Less haunting, but mildly related - did you have that book as a kid that had illustrations and then a single sentence for each? The idea was that you would write a story that used the sentence somewhere. Loved that. I need a good springboard for fiction.

Rachel (heart of light) said...

Gah. That was me. 

kidchamp said...

ooh - i didn't have it, but i love the idea. i need a big, sturdy springboard for fiction (the one class i took in college was subjected most unsportingly to my barely-fictionalized juvenile adventures). 

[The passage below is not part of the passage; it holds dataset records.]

(* ===== verification/Double.v ===== *)
(** * The C++ type double

    IEEE 754 double precision, rounding to nearest even, as the Standard Library's
    [SpecFloat] computes it: the conversions from and to unsigned integers and the
    operations that the partitioning code uses, and what is needed of them, that
    quotients of unsigned integers are not negative and that the order of such
    numbers is an order. *)

From Stdlib Require Import SpecFloat.
From S2P Require Import Prelude.

Definition double : Type := spec_float.

(** [(double) z] for an integer. *)
Definition d_of_Z (z : Z) : double := binary_normalize 53 1024 z 0 false.
Definition dadd : double -> double -> double := SFadd 53 1024.
Definition dsub : double -> double -> double := SFsub 53 1024.
Definition dmul : double -> double -> double := SFmul 53 1024.
Definition ddiv : double -> double -> double := SFdiv 53 1024.
Definition dlt (x y : double) : bool := SFltb x y.
Definition dle (x y : double) : bool := SFleb x y.

(** [(uint64_t) x]: truncation; the conversion of a NaN, an infinity or a number out of range is
    undefined. *)
Definition d_to_u64 (x : double) : res Z :=
  match x with
  | S754_zero _ => Ok 0
  | S754_finite false m e =>
      let v := Z.shiftl (Zpos m) e in
      if v <? two64 then Ok v else Err (Panic "double out of range")
  | _ => Err (Panic "double out of range")
  end.
Definition d_to_u32 (x : double) : res Z :=
  v ← d_to_u64 x; if v <? two32 then Ok v else Err (Panic "double out of range").

(** ** Numbers that are not negative *)
Definition nn (x : double) : bool :=
  match x with S754_zero _ | S754_infinity false | S754_finite false _ _ => true | _ => false end.
(** Positive and finite. *)
Definition pos_finite (x : double) : bool := match x with S754_finite false _ _ => true | _ => false end.

Lemma iter_pos_inv {A} (f : A -> A) (P : A -> Prop) : (forall x, P x -> P (f x)) ->
  forall p x, P x -> P (SpecFloat.iter_pos f p x).
Proof. intros Hf p. induction p as [p IH|p IH|]; cbn; intros x Hx; auto. Qed.

Lemma shr_1_nonneg r : 0 <= shr_m r -> 0 <= shr_m (shr_1 r).
Proof. destruct r as [m rr s]. cbn. destruct m as [|[p|p|]|p]; cbn; lia. Qed.

Lemma shr_fexp_nonneg prec emax m e l : 0 <= m -> 0 <= shr_m (shr_fexp prec emax m e l).1.
Proof.
  intros Hm. unfold shr_fexp, shr.
  assert (0 <= shr_m (shr_record_of_loc m l)) by (by destruct l as [|[]]).
  destruct (fexp _ _ _ - e); cbn; [done| |done]. by apply iter_pos_inv; [apply shr_1_nonneg|].
Qed.

Lemma round_nonneg m l : 0 <= m -> 0 <= round_nearest_even m l.
Proof. intros. destruct l as [|[]]; cbn; try case_match; lia. Qed.

Lemma round_aux_nn prec emax m e l : 0 <= m -> nn (binary_round_aux prec emax false m e l) = true.
Proof.
  intros Hm. unfold binary_round_aux.
  pose proof (shr_fexp_nonneg prec emax m e l Hm) as H1.
  destruct (shr_fexp prec emax m e l) as [r1 e1]. cbn in H1.
  set (m2 := round_nearest_even _ _).
  assert (0 <= m2) as H2 by (by apply round_nonneg).
  pose proof (shr_fexp_nonneg prec emax m2 e1 loc_Exact H2) as H3.
  destruct (shr_fexp prec emax m2 e1 loc_Exact) as [r2 e2]. cbn in H3.
  destruct (shr_m r2); [done| |lia]. by case_match.
Qed.

Lemma d_of_Z_nn z : 0 <= z -> nn (d_of_Z z) = true.
Proof.
  intros Hz. unfold d_of_Z, binary_normalize. destruct z as [|p|p]; [done| |lia].
  unfold binary_round. destruct (shl_align p 0 _). by apply round_aux_nn.
Qed.

Lemma ddiv_nn x y : nn x = true -> pos_finite y = true -> nn (ddiv x y) = true.
Proof.
  intros Hx Hy. destruct y as [| | |[] my ey]; try done.
  destruct x as [sx|[]| |[] mx ex]; try done. unfold ddiv, SFdiv.
  destruct (SFdiv_core_binary 53 1024 (Zpos mx) ex (Zpos my) ey) as [[q e] l] eqn:E.
  unfold SFdiv_core_binary in E.
  set (m' := match _ with Z0 => _ | Zpos _ => _ | Zneg _ => _ end) in E.
  destruct (Z.div_eucl m' (Zpos my)) as [q' r] eqn:Eq. injection E as <- <- <-.
  apply round_aux_nn. pose proof (Z.div_pos m' (Zpos my)) as H. unfold Z.div in H. rewrite Eq in H.
  apply H; [|done]. unfold m'. case_match; [done|apply Z.shiftl_nonneg; lia|lia].
Qed.

(** ** The order *)
Lemma nn_above_minus_one x : nn x = true -> dlt (d_of_Z (-1)) x = true.
Proof. by destruct x as [|[]| |[]]. Qed.

Lemma dlt_irrefl x : dlt x x = false.
Proof.
  unfold dlt, SFltb. destruct x as [| s | |s m e]; cbn; try done.
  - by destruct s.
  - destruct s; rewrite Z.compare_refl; change (Pos.compare_cont Eq m m) with (Pos.compare m m);
      by rewrite Pos.compare_refl.
Qed.

(** What is not above [x] is not above anything larger. *)
Lemma dlt_upper x y c : nn x = true -> nn y = true -> nn c = true ->
  dlt x c = false -> dlt x y = true -> dlt y c = false.
Proof.
  unfold dlt, SFltb. destruct x as [|[]| |[] m1 e1]; destruct y as [|[]| |[] m2 e2];
    destruct c as [|[]| |[] m3 e3]; cbn; intros; try done.
  change (Pos.compare_cont Eq ?a ?b) with (Pos.compare a b) in *.
  destruct (Z.compare_spec e1 e3), (Z.compare_spec e1 e2), (Z.compare_spec e2 e3);
    destruct (Pos.compare_spec m1 m3), (Pos.compare_spec m1 m2), (Pos.compare_spec m2 m3);
    subst; try done; lia.
Qed.

Lemma dge_trans x y c : nn x = true -> nn y = true -> nn c = true ->
  dlt x y = false -> dlt y c = false -> dlt x c = false.
Proof.
  unfold dlt, SFltb. destruct x as [|[]| |[] m1 e1]; destruct y as [|[]| |[] m2 e2];
    destruct c as [|[]| |[] m3 e3]; cbn; intros; try done.
  change (Pos.compare_cont Eq ?a ?b) with (Pos.compare a b) in *.
  destruct (Z.compare_spec e1 e3), (Z.compare_spec e1 e2), (Z.compare_spec e2 e3);
    destruct (Pos.compare_spec m1 m3), (Pos.compare_spec m1 m2), (Pos.compare_spec m2 m3);
    subst; try done; lia.
Qed.

(** ** Small integers are exact *)
Lemma digits2_pos_log2 p : Z.pos (digits2_pos p) = Z.log2 (Z.pos p) + 1.
Proof.
  induction p as [p IH|p IH|]; cbn [digits2_pos]; [| |done].
  - rewrite Pos2Z.inj_succ, IH. change (Z.pos p~1) with (2 * Z.pos p + 1). rewrite Z.log2_succ_double; lia.
  - rewrite Pos2Z.inj_succ, IH. change (Z.pos p~0) with (2 * Z.pos p). rewrite Z.log2_double; lia.
Qed.

Lemma iter_xO p d : Z.pos (Pos.iter xO p d) = Z.pos p * 2 ^ Z.pos d.
Proof.
  induction d as [|d IH] using Pos.peano_ind; [cbn; lia|].
  rewrite Pos.iter_succ, Pos2Z.inj_succ, Z.pow_succ_r by lia.
  change (Z.pos (Pos.iter xO p d)~0) with (2 * Z.pos (Pos.iter xO p d)). rewrite IH. lia.
Qed.

(** An integer of at most 53 bits converts to itself, scaled. *)
Lemma d_of_Z_exact z : 0 < z < 2 ^ 53 -> exists m e, d_of_Z z = S754_finite false m e /\ e <= 0 /\ Z.pos m = z * 2 ^ (- e).
Proof.
  intros Hz. destruct z as [|p|p]; [lia| |lia].
  unfold d_of_Z, binary_normalize, binary_round.
  assert (Hl : 0 <= Z.log2 (Z.pos p) < 53) by (split; [apply Z.log2_nonneg|apply Z.log2_lt_pow2; lia]).
  rewrite digits2_pos_log2. set (l := Z.log2 (Z.pos p)) in *.
  assert (Hf : fexp 53 1024 (l + 1 + 0) = l - 52) by (unfold fexp, SpecFloat.emin; lia).
  assert (Hsh : exists mz, shl_align p 0 (fexp 53 1024 (l + 1 + 0)) = (mz, l - 52) /\ Z.pos mz = Z.pos p * 2 ^ (52 - l)).
  { rewrite Hf. unfold shl_align. destruct (decide (l = 52)) as [->|Hne].
    - exists p. cbn. split; [done|lia].
    - destruct (l - 52 - 0) as [|d|d] eqn:Ed; try lia. eexists. split; [done|]. rewrite iter_xO.
      replace (52 - l) with (Z.pos d) by lia. done. }
  destruct Hsh as (mz&->&Hm).
  assert (Hlm : Z.log2 (Z.pos mz) = 52).
  { rewrite Hm, Z.log2_mul_pow2 by lia. fold l. lia. }
  assert (Hx : forall r, shr_fexp 53 1024 (Z.pos mz) (l - 52) r = (shr_record_of_loc (Z.pos mz) r, l - 52)).
  { intros r. unfold shr_fexp. cbn [Zdigits2]. rewrite digits2_pos_log2, Hlm.
    replace (52 + 1 + (l - 52)) with (l + 1 + 0) by lia. rewrite Hf, Z.sub_diag. done. }
  exists mz, (l - 52). split; [|split; [lia|by replace (- (l - 52)) with (52 - l) by lia]].
  unfold binary_round_aux. rewrite Hx. cbn [shr_record_of_loc shr_m loc_of_shr_record round_nearest_even].
  rewrite Hx. cbn [shr_record_of_loc shr_m]. clearbody l. destruct (Z.leb_spec (l - 52) (1024 - 53)); [done|lia].
Qed.

Lemma d_of_Z_pos z : 0 < z < 2 ^ 53 -> pos_finite (d_of_Z z) = true.
Proof. intros H. by destruct (d_of_Z_exact z H) as (m&e&->&_). Qed.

the other crazy thing about my copy of this book: based on the name written in the upper corner of the first page, i suspect it once belonged to my former boss's mother (which would make the drawings on the last few pages...my boss's kid-scribbles?). 'twould be a crazy coincidence, but she's got a fairly uncommon name - i'm asking her about it. 

kidchamp said...

update: it's totally her book. 

bigBANG said...

You convince me so easily with your pithy book recs. Consider this purchased, just as soon as I get to the bookstore later this afternoon. Also, my friend Maggie Shipstead is reading from her Big Hit novel, "Seating Arrangements," at the B&N on the UES on Friday at 7. You should most certainly come. Also, a present:

http://www.guardian.co.uk/travel/audioslideshow/2012/jun/01/wales-coast-path-dylan-thomas

Amanda Moo said...

That stuff that's made with eggs.

Rachel (heart of light) said...

That is amazing. 

Hannah said...

(O, the treat of catching up with two months of champ at once!)  I just picked up Adventures in the Skin Trade for the first time a few days ago, from the shelves of the Scottish poet at whose Bulgarian house/farm/art compound I am currently living.  I grabbed it so I could knowledgeably drop the title in a story, but now I think I must actually read the thing (which I have just finished doing with The Female Eunuch, picked up for the same reason, and good heavens).

re: the comments: once I had a friendship with someone predicated largely on our mutual fascination with early-90's DC arty-hardcore band Circus Lupus, and then, feeling like a poseur for only having listened to Circus Lupus at the radio station, I bought all their records at Amoeba and found my pen pal's name in them.